Provided data:
- Opening Delimiter -
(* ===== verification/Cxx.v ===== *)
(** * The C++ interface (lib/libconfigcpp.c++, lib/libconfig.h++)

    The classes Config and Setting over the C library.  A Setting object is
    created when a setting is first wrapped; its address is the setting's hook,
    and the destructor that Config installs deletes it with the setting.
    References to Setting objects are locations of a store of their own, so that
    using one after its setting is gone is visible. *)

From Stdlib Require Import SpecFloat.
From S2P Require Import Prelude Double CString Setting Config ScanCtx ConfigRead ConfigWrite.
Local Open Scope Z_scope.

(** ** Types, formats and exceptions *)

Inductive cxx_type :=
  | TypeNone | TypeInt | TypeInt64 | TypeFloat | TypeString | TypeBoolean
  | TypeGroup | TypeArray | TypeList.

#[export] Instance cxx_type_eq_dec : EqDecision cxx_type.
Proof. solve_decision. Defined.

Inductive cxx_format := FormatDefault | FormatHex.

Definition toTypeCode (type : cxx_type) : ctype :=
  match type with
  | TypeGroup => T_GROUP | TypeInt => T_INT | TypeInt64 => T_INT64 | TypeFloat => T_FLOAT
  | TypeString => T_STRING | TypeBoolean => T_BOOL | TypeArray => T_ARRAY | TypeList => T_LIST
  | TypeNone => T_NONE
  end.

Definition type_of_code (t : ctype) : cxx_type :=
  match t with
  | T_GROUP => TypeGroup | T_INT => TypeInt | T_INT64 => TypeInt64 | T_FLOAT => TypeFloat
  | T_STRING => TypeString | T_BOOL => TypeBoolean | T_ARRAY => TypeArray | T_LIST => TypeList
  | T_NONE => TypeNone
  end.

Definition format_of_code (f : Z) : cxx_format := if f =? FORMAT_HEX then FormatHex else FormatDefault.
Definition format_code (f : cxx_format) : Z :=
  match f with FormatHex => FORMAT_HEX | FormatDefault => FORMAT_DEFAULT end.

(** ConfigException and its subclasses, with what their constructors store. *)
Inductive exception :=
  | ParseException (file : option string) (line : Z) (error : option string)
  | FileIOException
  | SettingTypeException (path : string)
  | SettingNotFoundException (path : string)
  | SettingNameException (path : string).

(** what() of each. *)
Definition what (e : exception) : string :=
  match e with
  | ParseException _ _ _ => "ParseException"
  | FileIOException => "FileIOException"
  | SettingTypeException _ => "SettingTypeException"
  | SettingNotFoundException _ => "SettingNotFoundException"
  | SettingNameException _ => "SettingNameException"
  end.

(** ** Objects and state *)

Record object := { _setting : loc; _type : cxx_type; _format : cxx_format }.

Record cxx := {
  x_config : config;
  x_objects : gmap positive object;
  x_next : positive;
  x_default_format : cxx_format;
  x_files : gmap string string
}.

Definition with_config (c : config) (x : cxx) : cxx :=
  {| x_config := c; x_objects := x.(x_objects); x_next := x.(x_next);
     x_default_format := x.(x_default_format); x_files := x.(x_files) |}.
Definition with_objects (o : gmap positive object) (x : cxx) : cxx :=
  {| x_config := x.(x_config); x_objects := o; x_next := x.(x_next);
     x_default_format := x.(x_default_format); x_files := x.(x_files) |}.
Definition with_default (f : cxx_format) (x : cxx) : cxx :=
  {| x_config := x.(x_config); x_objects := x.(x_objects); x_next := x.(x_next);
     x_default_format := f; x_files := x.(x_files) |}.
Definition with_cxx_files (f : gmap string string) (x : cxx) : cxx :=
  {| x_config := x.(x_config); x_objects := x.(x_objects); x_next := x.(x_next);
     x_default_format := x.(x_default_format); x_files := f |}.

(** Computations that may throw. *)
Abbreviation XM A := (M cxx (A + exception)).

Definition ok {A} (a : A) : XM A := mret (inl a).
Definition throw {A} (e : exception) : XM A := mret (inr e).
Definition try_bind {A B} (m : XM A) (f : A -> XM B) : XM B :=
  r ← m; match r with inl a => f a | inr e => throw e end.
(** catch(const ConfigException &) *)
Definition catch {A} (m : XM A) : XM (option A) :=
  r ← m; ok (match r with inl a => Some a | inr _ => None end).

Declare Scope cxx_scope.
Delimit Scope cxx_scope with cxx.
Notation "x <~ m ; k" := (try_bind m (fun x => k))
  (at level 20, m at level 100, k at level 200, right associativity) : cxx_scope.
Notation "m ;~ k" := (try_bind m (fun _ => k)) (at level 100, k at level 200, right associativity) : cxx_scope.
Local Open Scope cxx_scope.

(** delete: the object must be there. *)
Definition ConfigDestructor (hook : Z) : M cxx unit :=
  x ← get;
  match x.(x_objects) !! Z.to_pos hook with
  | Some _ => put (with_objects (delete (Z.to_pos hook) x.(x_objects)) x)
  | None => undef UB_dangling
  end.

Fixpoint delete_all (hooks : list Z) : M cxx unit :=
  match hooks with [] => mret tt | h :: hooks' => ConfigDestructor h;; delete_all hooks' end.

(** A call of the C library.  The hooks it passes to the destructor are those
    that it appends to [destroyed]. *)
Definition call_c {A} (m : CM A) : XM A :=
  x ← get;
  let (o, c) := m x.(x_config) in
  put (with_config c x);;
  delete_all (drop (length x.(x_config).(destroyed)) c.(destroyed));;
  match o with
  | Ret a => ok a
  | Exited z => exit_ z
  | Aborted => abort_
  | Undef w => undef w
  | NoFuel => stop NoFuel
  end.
- Closing Delimiter -
- Opening Delimiter -
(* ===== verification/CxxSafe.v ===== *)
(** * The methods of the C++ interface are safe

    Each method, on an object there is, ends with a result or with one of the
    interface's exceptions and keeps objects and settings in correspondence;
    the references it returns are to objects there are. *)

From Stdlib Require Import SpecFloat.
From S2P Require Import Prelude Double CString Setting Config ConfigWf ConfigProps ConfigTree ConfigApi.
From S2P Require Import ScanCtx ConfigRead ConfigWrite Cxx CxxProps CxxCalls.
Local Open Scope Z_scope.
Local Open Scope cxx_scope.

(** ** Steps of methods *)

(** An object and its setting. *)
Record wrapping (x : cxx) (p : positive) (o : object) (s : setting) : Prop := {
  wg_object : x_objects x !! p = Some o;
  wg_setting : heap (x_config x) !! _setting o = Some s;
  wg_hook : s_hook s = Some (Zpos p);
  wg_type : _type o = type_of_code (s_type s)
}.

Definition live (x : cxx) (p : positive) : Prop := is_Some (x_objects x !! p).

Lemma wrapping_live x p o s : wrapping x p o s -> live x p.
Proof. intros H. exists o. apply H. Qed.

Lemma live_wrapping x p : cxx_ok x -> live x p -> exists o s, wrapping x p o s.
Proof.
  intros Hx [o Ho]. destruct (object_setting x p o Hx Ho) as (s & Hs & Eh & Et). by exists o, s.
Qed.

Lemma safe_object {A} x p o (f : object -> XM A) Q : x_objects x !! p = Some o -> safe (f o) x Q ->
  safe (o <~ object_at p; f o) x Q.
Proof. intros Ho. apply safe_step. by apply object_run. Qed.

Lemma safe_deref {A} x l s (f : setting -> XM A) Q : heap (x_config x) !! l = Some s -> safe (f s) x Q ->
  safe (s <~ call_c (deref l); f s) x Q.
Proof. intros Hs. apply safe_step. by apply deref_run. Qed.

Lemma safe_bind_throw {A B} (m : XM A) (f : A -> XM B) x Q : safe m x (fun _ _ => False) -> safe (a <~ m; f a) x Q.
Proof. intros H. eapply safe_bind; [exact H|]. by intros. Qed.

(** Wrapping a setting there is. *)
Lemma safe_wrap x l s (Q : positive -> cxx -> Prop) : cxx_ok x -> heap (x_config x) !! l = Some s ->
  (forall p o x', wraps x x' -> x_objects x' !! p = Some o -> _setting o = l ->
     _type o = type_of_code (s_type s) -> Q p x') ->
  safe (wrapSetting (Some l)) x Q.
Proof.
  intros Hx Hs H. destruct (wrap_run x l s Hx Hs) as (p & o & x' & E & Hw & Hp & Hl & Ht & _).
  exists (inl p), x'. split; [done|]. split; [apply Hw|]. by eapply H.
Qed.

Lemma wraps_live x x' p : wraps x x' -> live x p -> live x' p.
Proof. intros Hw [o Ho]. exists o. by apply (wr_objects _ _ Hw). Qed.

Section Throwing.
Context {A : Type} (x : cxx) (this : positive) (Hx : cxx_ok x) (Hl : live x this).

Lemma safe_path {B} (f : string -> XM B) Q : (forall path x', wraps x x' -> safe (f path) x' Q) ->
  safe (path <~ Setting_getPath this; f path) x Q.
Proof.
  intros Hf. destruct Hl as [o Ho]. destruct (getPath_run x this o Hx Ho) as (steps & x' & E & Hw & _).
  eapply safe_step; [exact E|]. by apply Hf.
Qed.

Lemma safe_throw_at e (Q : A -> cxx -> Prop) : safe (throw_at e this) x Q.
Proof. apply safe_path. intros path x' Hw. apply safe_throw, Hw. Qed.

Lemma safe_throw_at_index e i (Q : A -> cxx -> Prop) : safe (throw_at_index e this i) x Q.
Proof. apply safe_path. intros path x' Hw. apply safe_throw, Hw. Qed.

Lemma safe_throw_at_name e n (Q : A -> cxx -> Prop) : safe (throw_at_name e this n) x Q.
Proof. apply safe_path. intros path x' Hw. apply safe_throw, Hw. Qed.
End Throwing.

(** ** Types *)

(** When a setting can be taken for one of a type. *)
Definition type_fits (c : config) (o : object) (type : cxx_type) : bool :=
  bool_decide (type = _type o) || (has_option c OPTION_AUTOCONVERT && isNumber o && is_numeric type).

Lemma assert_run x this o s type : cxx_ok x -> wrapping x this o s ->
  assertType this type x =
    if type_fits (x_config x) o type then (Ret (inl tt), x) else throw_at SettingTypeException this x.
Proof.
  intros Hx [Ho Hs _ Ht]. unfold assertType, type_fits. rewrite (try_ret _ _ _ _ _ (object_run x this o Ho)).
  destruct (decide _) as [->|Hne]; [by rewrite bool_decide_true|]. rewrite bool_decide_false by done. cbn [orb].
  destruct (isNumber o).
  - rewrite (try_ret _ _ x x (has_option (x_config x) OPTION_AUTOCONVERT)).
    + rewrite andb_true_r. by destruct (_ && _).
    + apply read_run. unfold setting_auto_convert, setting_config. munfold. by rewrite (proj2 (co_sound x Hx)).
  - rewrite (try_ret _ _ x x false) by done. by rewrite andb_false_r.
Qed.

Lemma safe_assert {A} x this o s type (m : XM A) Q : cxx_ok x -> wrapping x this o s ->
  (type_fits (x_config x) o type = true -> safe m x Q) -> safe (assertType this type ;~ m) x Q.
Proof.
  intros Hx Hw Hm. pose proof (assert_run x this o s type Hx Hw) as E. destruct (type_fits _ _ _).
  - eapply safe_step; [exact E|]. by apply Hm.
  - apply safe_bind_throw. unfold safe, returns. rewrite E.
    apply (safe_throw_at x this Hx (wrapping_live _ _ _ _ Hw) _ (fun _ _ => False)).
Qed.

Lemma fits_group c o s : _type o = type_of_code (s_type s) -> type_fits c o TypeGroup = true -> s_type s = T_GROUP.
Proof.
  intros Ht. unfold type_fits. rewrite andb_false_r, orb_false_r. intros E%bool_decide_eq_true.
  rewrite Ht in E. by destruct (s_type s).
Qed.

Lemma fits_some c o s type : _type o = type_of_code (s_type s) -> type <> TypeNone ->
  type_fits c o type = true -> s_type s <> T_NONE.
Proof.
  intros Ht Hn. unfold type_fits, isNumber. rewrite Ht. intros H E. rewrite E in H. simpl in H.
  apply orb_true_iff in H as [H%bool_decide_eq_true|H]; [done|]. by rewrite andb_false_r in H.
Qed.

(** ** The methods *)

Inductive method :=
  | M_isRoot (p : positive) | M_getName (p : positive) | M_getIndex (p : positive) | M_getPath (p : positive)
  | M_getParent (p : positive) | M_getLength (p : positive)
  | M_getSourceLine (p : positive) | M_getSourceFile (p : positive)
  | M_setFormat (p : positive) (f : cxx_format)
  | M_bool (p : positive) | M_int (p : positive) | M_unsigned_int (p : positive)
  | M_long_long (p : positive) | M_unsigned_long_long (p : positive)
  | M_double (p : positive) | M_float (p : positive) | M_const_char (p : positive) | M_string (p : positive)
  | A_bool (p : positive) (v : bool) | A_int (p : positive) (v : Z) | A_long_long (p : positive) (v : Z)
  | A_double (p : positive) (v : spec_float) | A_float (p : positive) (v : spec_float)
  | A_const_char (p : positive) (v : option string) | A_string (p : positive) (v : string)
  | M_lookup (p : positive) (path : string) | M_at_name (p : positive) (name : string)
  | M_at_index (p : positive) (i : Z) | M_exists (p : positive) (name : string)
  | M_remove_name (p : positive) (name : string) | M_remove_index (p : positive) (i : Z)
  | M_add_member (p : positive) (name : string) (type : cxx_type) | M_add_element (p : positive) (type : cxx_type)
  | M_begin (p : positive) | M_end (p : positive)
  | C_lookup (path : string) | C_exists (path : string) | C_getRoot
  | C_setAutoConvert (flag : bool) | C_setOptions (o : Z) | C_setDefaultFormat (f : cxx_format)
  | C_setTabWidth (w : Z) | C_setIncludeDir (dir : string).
- Closing Delimiter -
- Opening Delimiter -
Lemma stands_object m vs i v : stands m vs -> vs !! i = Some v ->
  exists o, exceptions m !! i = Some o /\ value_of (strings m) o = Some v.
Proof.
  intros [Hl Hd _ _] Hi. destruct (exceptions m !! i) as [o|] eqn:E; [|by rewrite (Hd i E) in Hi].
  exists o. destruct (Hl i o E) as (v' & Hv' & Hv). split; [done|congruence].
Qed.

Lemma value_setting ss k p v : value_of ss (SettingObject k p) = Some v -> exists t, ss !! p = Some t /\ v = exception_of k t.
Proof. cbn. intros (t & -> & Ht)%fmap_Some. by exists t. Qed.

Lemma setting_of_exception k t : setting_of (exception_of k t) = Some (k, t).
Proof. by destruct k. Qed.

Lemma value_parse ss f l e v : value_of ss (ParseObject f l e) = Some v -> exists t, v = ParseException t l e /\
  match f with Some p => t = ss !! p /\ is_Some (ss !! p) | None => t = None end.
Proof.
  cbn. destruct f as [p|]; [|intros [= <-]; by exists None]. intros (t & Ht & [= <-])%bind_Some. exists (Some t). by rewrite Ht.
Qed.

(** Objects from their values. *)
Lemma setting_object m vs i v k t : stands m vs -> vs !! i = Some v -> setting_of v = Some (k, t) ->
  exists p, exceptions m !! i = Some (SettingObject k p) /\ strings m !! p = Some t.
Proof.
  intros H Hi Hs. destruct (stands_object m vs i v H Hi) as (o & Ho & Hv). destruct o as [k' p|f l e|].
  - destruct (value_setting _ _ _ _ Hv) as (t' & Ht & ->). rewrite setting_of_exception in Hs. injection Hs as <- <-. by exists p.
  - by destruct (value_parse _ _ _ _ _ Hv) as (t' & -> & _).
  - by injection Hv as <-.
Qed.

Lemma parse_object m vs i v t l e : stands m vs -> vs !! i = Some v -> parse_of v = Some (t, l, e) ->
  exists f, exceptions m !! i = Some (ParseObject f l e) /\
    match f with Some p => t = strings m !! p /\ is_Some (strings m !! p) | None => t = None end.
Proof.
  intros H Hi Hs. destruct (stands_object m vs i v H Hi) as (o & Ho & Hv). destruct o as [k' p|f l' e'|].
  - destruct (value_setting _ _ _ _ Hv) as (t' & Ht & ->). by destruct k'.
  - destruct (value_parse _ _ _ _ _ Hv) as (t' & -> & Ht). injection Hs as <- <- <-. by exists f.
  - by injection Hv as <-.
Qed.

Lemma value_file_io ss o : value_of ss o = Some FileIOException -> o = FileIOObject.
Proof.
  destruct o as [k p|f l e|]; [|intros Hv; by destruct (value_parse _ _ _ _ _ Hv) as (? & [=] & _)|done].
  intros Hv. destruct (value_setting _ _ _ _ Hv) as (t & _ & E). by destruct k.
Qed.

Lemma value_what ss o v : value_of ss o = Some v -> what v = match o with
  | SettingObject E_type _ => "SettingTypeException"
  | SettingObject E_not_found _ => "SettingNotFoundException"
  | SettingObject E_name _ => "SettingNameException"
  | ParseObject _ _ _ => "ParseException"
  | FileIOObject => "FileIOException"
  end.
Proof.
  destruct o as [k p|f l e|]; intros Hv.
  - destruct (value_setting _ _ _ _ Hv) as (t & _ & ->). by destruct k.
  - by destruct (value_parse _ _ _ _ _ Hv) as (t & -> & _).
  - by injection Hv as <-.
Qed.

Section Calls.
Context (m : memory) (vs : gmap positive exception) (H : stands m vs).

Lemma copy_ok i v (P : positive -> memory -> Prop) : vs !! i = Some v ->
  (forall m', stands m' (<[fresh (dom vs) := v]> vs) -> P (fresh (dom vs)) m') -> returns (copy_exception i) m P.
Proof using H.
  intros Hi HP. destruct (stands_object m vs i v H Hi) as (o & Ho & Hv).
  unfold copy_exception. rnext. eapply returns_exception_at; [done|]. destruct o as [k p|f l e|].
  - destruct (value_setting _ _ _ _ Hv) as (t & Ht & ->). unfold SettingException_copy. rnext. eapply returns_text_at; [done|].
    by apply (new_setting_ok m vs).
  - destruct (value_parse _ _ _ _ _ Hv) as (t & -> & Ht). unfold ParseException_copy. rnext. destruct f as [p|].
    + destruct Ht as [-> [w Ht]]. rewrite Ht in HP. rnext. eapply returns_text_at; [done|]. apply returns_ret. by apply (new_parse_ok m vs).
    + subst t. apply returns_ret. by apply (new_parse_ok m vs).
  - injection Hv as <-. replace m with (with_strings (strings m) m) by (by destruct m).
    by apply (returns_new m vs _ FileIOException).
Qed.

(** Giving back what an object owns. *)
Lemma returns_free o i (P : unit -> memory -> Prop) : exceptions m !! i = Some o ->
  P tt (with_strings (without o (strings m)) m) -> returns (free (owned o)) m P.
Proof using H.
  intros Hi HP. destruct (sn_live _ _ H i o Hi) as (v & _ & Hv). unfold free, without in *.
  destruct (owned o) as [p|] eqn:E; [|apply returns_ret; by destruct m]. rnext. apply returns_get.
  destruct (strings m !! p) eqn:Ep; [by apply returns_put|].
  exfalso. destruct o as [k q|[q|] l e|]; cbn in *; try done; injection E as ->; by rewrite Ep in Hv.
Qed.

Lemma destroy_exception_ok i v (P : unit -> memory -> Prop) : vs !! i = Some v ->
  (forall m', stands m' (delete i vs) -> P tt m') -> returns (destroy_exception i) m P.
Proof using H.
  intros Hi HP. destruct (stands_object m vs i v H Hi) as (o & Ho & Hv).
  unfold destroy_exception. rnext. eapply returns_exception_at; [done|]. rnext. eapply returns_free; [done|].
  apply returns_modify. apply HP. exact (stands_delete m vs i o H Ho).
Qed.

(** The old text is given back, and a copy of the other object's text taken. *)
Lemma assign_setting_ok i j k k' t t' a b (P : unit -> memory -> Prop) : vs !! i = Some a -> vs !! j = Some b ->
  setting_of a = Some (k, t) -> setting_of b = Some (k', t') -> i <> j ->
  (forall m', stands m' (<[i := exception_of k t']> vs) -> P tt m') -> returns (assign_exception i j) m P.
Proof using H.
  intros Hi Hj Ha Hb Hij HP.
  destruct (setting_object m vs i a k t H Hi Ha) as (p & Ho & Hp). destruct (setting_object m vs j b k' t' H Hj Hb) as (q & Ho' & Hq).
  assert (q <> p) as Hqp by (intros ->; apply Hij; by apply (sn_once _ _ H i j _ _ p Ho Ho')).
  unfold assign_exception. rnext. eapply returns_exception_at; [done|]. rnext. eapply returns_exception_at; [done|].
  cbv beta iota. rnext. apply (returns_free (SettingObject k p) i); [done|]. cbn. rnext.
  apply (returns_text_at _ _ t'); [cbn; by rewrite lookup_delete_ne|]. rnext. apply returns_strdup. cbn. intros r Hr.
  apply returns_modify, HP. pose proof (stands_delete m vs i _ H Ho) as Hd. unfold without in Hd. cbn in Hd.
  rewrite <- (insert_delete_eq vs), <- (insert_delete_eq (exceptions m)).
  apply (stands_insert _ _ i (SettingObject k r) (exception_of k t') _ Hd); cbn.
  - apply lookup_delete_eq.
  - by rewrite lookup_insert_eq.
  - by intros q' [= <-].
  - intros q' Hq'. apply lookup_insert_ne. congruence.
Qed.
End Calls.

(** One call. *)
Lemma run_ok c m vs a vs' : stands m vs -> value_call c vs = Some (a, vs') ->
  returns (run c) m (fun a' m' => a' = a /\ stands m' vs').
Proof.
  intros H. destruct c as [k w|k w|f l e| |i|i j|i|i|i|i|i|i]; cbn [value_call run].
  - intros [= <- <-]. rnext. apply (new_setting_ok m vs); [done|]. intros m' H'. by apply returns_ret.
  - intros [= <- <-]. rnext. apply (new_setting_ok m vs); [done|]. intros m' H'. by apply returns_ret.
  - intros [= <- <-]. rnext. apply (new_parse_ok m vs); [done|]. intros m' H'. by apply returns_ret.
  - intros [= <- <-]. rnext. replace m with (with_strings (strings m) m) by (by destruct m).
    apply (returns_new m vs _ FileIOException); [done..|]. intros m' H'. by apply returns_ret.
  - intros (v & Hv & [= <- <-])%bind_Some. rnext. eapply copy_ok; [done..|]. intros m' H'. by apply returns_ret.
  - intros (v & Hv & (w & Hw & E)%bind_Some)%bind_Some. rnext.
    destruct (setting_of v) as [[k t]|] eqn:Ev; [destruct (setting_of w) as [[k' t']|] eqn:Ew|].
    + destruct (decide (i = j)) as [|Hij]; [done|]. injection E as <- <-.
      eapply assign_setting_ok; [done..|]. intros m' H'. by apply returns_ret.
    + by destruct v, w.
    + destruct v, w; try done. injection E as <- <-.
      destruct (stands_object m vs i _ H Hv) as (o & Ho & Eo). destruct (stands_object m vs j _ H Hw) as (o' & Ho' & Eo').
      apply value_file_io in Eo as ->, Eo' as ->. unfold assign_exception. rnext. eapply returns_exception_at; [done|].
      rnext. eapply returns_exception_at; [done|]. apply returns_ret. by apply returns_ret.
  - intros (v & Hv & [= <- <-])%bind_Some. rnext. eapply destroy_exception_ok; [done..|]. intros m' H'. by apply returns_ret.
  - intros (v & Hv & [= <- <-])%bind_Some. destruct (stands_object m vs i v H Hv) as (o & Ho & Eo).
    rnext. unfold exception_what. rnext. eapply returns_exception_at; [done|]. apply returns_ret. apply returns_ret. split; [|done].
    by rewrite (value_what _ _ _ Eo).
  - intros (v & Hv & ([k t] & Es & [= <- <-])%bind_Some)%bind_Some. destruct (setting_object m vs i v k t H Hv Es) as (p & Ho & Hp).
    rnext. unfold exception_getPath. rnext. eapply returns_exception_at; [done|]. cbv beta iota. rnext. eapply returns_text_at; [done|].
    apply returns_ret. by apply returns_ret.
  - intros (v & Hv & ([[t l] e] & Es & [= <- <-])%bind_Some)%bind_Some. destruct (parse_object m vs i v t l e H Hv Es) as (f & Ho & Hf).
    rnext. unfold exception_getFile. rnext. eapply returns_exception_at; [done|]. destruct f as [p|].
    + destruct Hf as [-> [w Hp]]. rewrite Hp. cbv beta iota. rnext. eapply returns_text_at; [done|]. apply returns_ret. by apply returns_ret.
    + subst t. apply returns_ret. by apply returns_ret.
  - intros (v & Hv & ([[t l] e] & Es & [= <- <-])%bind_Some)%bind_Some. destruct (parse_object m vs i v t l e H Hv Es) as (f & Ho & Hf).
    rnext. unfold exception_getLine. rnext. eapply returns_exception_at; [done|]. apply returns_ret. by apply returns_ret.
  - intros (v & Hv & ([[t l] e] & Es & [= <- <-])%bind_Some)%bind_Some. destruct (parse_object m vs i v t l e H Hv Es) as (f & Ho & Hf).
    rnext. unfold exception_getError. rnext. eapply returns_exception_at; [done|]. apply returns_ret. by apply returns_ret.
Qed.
- Closing Delimiter -
Aim of the exercise:
Your answer should be the lines above from the one containing "rnext. eapply destroy_exception_ok;" through the one containing "rnext. unfold exception_what.", copied exactly and with both ends kept.

Answer area:
  - intros (v & Hv & [= <- <-])%bind_Some. rnext. eapply destroy_exception_ok; [done..|]. intros m' H'. by apply returns_ret.
  - intros (v & Hv & [= <- <-])%bind_Some. destruct (stands_object m vs i v H Hv) as (o & Ho & Eo).
    rnext. unfold exception_what. rnext. eapply returns_exception_at; [done|]. apply returns_ret. apply returns_ret. split; [|done].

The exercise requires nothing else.